• DESCRIPTION OF THE TASK: After locating the line that contains "UrlTables.v", restate it and each later line word for word through the end of the records.

MATERIAL SHOWN: Begin

(* ===== verification/_CoqProject ===== *)
-Q . S2P
Prelude.v
Time.v
HttpTime.v
SendVec.v
Cache.v
CacheLru.v
Index.v
DList.v
Base64.v
Utf8.v
JsonScan.v
JsonParse.v
JsonGrammar.v
JsonComplete.v
JsonSound.v
JsonEmit.v
JsonSet.v
Str.v
AcceptEncoding.v
Range.v
Chunked.v
Sockaddr.v
UrlTables.v
UrlEncode.v
NsSet.v
Header.v
Path.v
Url.v
ReqLine.v
SockRead.v
Pipeline.v
Requests.v
ConnState.v
Form.v
Sched.v
UrlSpace.v
UrlSpaceMap.v
UrlSpaceGet.v
Dispatch.v
Procs.v
Cbor.v
Locks.v
Output.v
Cookies.v
DbPool.v
ConnQueue.v
Adp.v
AdpSafe.v
AdpPage.v
HtmlEntities.v
Html.v
HtmlParse.v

MATERIAL SHOWN: End

• TASK ANSWER:
UrlTables.v
UrlEncode.v
NsSet.v
Header.v
Path.v
Url.v
ReqLine.v
SockRead.v
Pipeline.v
Requests.v
ConnState.v
Form.v
Sched.v
UrlSpace.v
UrlSpaceMap.v
UrlSpaceGet.v
Dispatch.v
Procs.v
Cbor.v
Locks.v
Output.v
Cookies.v
DbPool.v
ConnQueue.v
Adp.v
AdpSafe.v
AdpPage.v
HtmlEntities.v
Html.v
HtmlParse.v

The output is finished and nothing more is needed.